Ya, Hong Kong adalah kota yang penduduknya paling padat seantero Cina, sekaligus salah satu kota dengan biaya hidup mahal di dunia. Berikut adalah sejumlah dokumentasi yang menunjukkan tampilan surealis di atap-atap gedung tinggi di Hong Kong. 

Buku berjudul Portraits From Above mendokumentasikan serangkaian desa mikro informal di Hongkong dengan diagram yang rinci, plus cerita-cerita kehidupan terlarang di dalamnya. Tempat tinggal nonkonvensional ini kadang terbuat dari lembaran logam dan kayu bekas, juga plastik, batu bata yang sudah rusak, serta penuh dengan lorong-lorong sempit di antaranya.

Salah satu isu lingkungan yang menyertai keberadaan rumah atap itu adalah pengelolaan limbah. Tak ada yang menjamin kemana penghuni-penghuni rumah kumuh ini membuang sampah dan limbah rumah tangganya.

Meski tinggal di pinggiran, penduduk rumah atap di Hong Kong memiliki ikatan sosial yang kuat antara penghuninya. Penulis buku, Stefan Canham dan Rufina Wu berusaha memelajari lebih lanjut bagaimana orang-orang di dalamnya hidup dan mengelola akomodasi untuk kesehariannya. Salah satu kawasan rumah atap yang sudah dibubarkan adalah Kowloon Walled City.


Ketika menelusuri rumah atap ini, Stefan dan Rufina mengaku mereka terpaksa berjalan kaki menaiki lantai demi lantai, tangga demi tangga, lorong-lorong, labirin, di antara gubuk-gubuk sempit di kawasan itu. Tidak ada lift di sana.

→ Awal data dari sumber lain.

(** A failed leg is not retried: the first call fails on both venues, the
    second meets healthy venues and sends nothing. *)
Example failed_leg_not_retried :
  map e_ev (runArb cfg_live [(snap_up, oracle_fail); (snap_up, oracle_ok)] mem0).2
  = [ EvMarkDone UpLeg "KXBTC15M-A";
      EvConsole (MsgArbOpportunity UpLeg (parseFloat "0.88") (parseFloat "0.4")
                                   (parseFloat "0.48") false (of_Z 41) (parseFloat "0.49"));
      EvLogFile (MsgArbOpportunity UpLeg (parseFloat "0.88") (parseFloat "0.4")
                                   (parseFloat "0.48") false (of_Z 41) (parseFloat "0.49"));
      EvKalshiCreateOrder "KXBTC15M-A" yes (of_Z 5) (of_Z 41);
      EvConsole (MsgOrderFailed "KXBTC15M-A" "503");
      EvLogFile (MsgOrderFailed "KXBTC15M-A" "503");
      EvGammaFetch "btc-updown-15m-900";
      EvLogFile (MsgArbKalshiFailed "503");
      EvClobDeriveApiKey;
      EvClobPost "token-down" (parseFloat "0.49") (of_Z 5) "0.01" false;
      EvConsole (MsgPolyFailed "rejected");
      EvLogFile (MsgPolyFailed "rejected");
      EvLogFile (MsgArbPolyFailed "rejected") ].
Proof. vm_compute. reflexivity. Qed.

(** ** Calls that overlap *)

Lemma bind_assoc_run {A B C} (c : M A) (f : A -> M B) (g : B -> M C) (m : Mem) :
  bind (bind c f) g m = bind c (fun a => bind (f a) g) m.
Proof.
  unfold bind. destruct (c m) as [[[a | e] m1] t1]; [|reflexivity].
  destruct (f a m1) as [[[b | e] m2] t2]; [|reflexivity].
  destruct (g b m2) as [[r m3] t3]. rewrite app_assoc. reflexivity.
Qed.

Di atas atap itu hidup sebanyak 40 keluarga, tak ada yang menyangka bahwa ada kampung di puncak gedung tinggi itu. Bahkan, ada warga yang sudah hidup 20 hingga 30 tahun di atas sana. Itu karena mereka tak mampu membeli rumah. Semuanya takut ditempatkan di lokasi-lokasi satelit. Beberapa warga sudah makan asam garam sejarah Hong Kong, hingga gejolak politik di Cina untuk tetap bertahan di sana.